Naturally enough, Back River also attracts ruffians. That is the misfortune of the poor--they must constantly come face to face with vice--in the streets they inhabit as well as at the resorts they visit. But, as I have tried hard to show, the county police make a brave and, on the whole, very successful effort to keep such ruffians down. And they have the active moral and physical support not only of the resort proprietors and their employes but also of fully 95 per cent. of the visitors. The poor man who takes his wife and children there on Sunday night wants peace, and, if necessary, he will fight for it. If you don’t believe it, just enter Hollywood with a chip on your shoulder. Men have tried it before you–and have gone out headfirst.

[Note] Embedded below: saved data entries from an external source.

(** C21: once some promises are left, no sequence of [pledge] calls, failing ones
    included, brings one back that was given up, or leaves none. *)
Theorem pledge_never_regains (p : process) (calls : list (option (StringArgument * StringArgument)))
    (Hhas : m_has_promises p = true) (Hsome : 0 < m_promises p < 2 ^ 32) :
  exists q, pledge_all p calls = Some q /\ m_has_promises q = true /\ 0 < m_promises q /\
    forall pledge, has_promised q pledge = true -> has_promised p pledge = true.
Proof.
  destruct (pledge_all_shrinks p calls (conj Hhas Hsome)) as (q & H1 & [H2 H3] & H4). exists q.
  split; [done|]. split; [done|]. split; [lia|]. intros pledge. pose proof (promise_bit_range pledge).
  assert (forall r, has_promised r pledge = Z.testbit (m_promises r) (promise_bit pledge)) as Hb.
  { intros r. unfold has_promised. rewrite Z.shiftl_1_l. destruct (Z.testbit (m_promises r) _) eqn:E.
    - destruct (Z.eqb_spec (Z.land (m_promises r) (2 ^ promise_bit pledge)) 0) as [Z0|]; [|done].
      apply (f_equal (fun z => Z.testbit z (promise_bit pledge))) in Z0.
      rewrite Z.land_spec, E, Z.pow2_bits_true, Z.bits_0 in Z0 by lia. done.
    - rewrite (proj2 (Z.eqb_eq _ 0)); [done|]. apply Z.bits_inj'. intros i Hi. rewrite Z.land_spec, Z.bits_0.
      destruct (Z.eq_dec (promise_bit pledge) i) as [<-|Hne]; [by rewrite E|]. by rewrite Z.pow2_bits_false, andb_false_r by done. }
  rewrite !Hb. apply H4.
Qed.

Definition argument (s : string) : StringArgument := mkStringArgument (Z.of_nat (String.length s)) (Some (Some s)).
Definition null_argument : StringArgument := mkStringArgument 0 None.

Lemma pledge_never_regains_witness :
  let p := with_promises root_process true 7 in
  exists q, pledge_all p [Some (argument "stdio rpath", null_argument); Some (argument "stdio exec", null_argument)] = Some q /\
    m_promises q = 3.
Proof.
  intros p.
  destruct (pledge_never_regains p [Some (argument "stdio rpath", null_argument); Some (argument "stdio exec", null_argument)])
    as (q & H & _); [reflexivity|cbn; lia|]. exists q. split; [exact H|].
  assert (pledge_all p [Some (argument "stdio rpath", null_argument); Some (argument "stdio exec", null_argument)] =
    Some (with_promises p true 3)) as E by (vm_compute; reflexivity).
  rewrite E in H. injection H as <-. reflexivity.
Defined.

(** Parsing a promise string fails exactly when a part is not the name of a
    promise, and otherwise gives the mask of the promises named. *)
Theorem parse_pledge_correct (s : string) :
  match parse_pledge s with
  | Some mask => (forall part, part ∈ split_view " " s -> exists p, (p, part) ∈ promises_enum) /\ 0 <= mask < 2 ^ 26 /\
      forall p part, (p, part) ∈ promises_enum -> Z.testbit mask (promise_bit p) = true <-> part ∈ split_view " " s
  | None => exists part, part ∈ split_view " " s /\ forall p, (p, part) ∉ promises_enum
  end.
Proof.
  destruct (parse_pledge s) as [mask|] eqn:E.
  - pose proof (parse_pledge_range s mask E). apply parse_parts_bits in E as [H1 H2]. split; [done|]. split; [done|].
    intros p part Hp. rewrite H2, Z.bits_0. split.
    + intros [?|(q & x & Hx & Hq & Hb)]; [done|]. apply promise_bit_inj in Hb as ->.
      assert (x = part) as ->; [|done]. clear - Hp Hq. rewrite list_elem_of_In in Hp, Hq.
      cbn in Hp. repeat destruct Hp as [Hp|Hp]; try (injection Hp as <- <-; cbn in Hq;
        repeat destruct Hq as [Hq|Hq]; (by injection Hq) || done). done.
    + intros Hx. right. by exists p, part.
  - destruct (decide (Forall (fun part => promise_of_name promises_enum part <> None) (split_view " " s))) as [F|F].
    + exfalso. destruct (parse_parts_some (split_view " " s) 0) as [r Hr].
      * rewrite Forall_forall in F. intros part Hpart. specialize (F part Hpart).
        destruct (promise_of_name promises_enum part) as [p|] eqn:Ep; [|done]. exists p. by apply promise_of_name_spec.
      * unfold parse_pledge in E. congruence.
    + apply not_Forall_Exists in F; [|apply _]. apply Exists_exists in F as (part & Hpart & Hn). exists part.
      split; [done|]. intros p Hp%promise_of_name_spec. apply Hn. by rewrite Hp.
Qed.

(** A process that has given up all promises with an empty string can take
    any of them again; and a call that fails on its second string has already
    replaced the promises. *)
Theorem pledge_undone_and_partial :
  (let p := with_promises root_process true 0 in
   sys_pledge root_process (Some (argument EmptyString, null_argument)) = Returned p 0 /\
   sys_pledge p (Some (argument "stdio exec id", null_argument)) = Returned (with_promises p true 577) 0) /\
  sys_pledge root_process (Some (argument "stdio", argument "nonsense")) = Failed (with_promises root_process true 1) EINVAL.
Proof. vm_compute. auto. Qed.

(** [setreuid] changes nothing and fails, whatever the arguments, unless
    both ids end up as the reserved [(uid_t)-1]. *)
Theorem setreuid_fails (p : process) (r e : Z)
    (Hids : m_uid p < minus_one \/ m_euid p < minus_one) (Hsuid : m_suid p < minus_one)
    (Hr : 0 <= r < 2 ^ 32) (He : 0 <= e < 2 ^ 32) :
  sys_setreuid p r e = Crashed \/ sys_setreuid p r e = Failed p EPERM \/ sys_setreuid p r e = Failed p EINVAL.
Proof.
  unfold sys_setreuid, REQUIRE_PROMISE. case_if; [by left|right]. cbn zeta.
  destruct (negb (uid_ok p (default_id r (m_uid p))) || _) eqn:E1; [by left|right].
  destruct ((default_id r (m_uid p) <? minus_one) || _) eqn:E2; [done|exfalso].
  unfold default_id, minus_one, uid_ok in *. destruct (r =? 2 ^ 32 - 1) eqn:Er, (e =? 2 ^ 32 - 1) eqn:Ee; lia.
Qed.

Lemma setreuid_fails_witness :
  sys_setreuid example_process 100 200 = Failed example_process EINVAL.
Proof.
  destruct (setreuid_fails example_process 100 200) as [H|[H|H]]; [left; cbn; unfold minus_one; lia|cbn; unfold minus_one; lia|lia|lia|..].
  - vm_compute in H. discriminate.
  - vm_compute in H. discriminate.
  - exact H.
Defined.

(** C22: no sequence of [setsid] and [setpgid] calls, by any processes, puts two
    live processes of one process group into different sessions. *)
Theorem groups_stay_in_session (ps : processes) (calls : list (Z * session_call))
    (Hpids : NoDup (map m_pid ps)) (Hpos : forall p, p ∈ ps -> 0 < m_pid p /\ 0 <= m_sid p)
    (Hgroups : forall p q g, p ∈ ps -> q ∈ ps -> m_dead p = false -> m_dead q = false ->
       m_pg p = Some g -> m_pg q = Some g -> m_sid p = m_sid q) :
  forall p q g, p ∈ session_run ps calls -> q ∈ session_run ps calls -> m_dead p = false -> m_dead q = false ->
    m_pg p = Some g -> m_pg q = Some g -> m_sid p = m_sid q.
Proof.
  assert (sessions_ok ps) as Hok by by split. clear Hpids Hpos Hgroups. unfold session_run.
  revert ps Hok. induction calls as [|[caller c] calls IH]; intros ps Hok; cbn [foldl]; [apply (so_groups ps Hok)|].
  apply IH. by apply session_step_ok.
Qed.

Definition shell : process := mkProcess 10 1 10 100 100 100 20 20 20 [] true false 0 false 0 18 (Some 10) true false.
Definition job : process := mkProcess 11 10 10 100 100 100 20 20 20 [] true false 0 false 0 18 (Some 10) true false.

Lemma groups_stay_in_session_witness :
  session_run [shell; job] [(10, Setpgid 11 11); (11, Setsid)] =
    [shell; with_session job 10 (Some 11) true] /\
  forall p q g, p ∈ session_run [shell; job] [(10, Setpgid 11 11); (11, Setsid)] ->
    q ∈ session_run [shell; job] [(10, Setpgid 11 11); (11, Setsid)] -> m_dead p = false -> m_dead q = false ->
    m_pg p = Some g -> m_pg q = Some g -> m_sid p = m_sid q.
Proof.
  split; [vm_compute; reflexivity|]. apply (groups_stay_in_session [shell; job] [(10, Setpgid 11 11); (11, Setsid)]).
  - repeat constructor; cbn; rewrite ?elem_of_cons, ?elem_of_nil; lia || tauto.
  - intros p. rewrite !elem_of_cons, elem_of_nil. intros [->|[->|[]]]; cbn; lia.
  - intros p q g. rewrite !elem_of_cons, !elem_of_nil. intros [->|[->|[]]] [->|[->|[]]]; by intros.
Defined.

As for the sorrows of the mothers of drunkards, I have no desire to minimize them, but it must be obvious to any sane man that those who must bear them are often directly responsible for them. This is not the place to go into the genesis and nature of dipsomania--a definite and usually congenital condition--the cause of drunkenness rather than its effect. But the thought will not down that if women were more reluctant to become the wives of drunkards there would be fewer mothers of drunkards in the world.

Meanwhile, let us not dally with the superstition that all man who drink alcohol are drunkards, or that any considerable number of them run the slightest risk of becoming drunkards. Of the 95,000 white voters of Baltimore, it is probable that not more than 6,000 are rigid teetotalers, and yet it is also probable that not more than 2,000 of the 90,000 drinkers, or rather less than 2¼ per cent., are in any sense slaves or victims of alcohol. That even moderate drinking may injure a man I freely admit. But to suffer that slight injury is one thing and to be driven to wife-beating, forgery, arson and the other awful crimes in the Puritan pharmacopœia and to wallow in the gutter like a hog and to die finally of delirium tremens--that is quite another thing.

Only three years nine months and 20 days more!

From the Century Dictionary, edition of 1900, Vol. V, page 3,856.

morality, n. The practice of the duties inculcated by moral rules that are recognized as valid.

From the Century Dictionary, edition of 1915, volume and page still uncertain:

Baltimorality, n. The practice of the prejudices inculcated by moral rules that are recognized an invalid; morality complicated by auto-intoxication; virtue made vicious.

Boil your drinking water–and if it is too thick to boil, blast it!

One more good excuse for not taking a bath! Certainly, an old-fashioned administration favors us common people.

The American language, that exquisitely beautiful tongue:

He said he would do it, and he done like he said. His lady friend wouldn’t stand for no boozin’, and so he went to work and cut it out.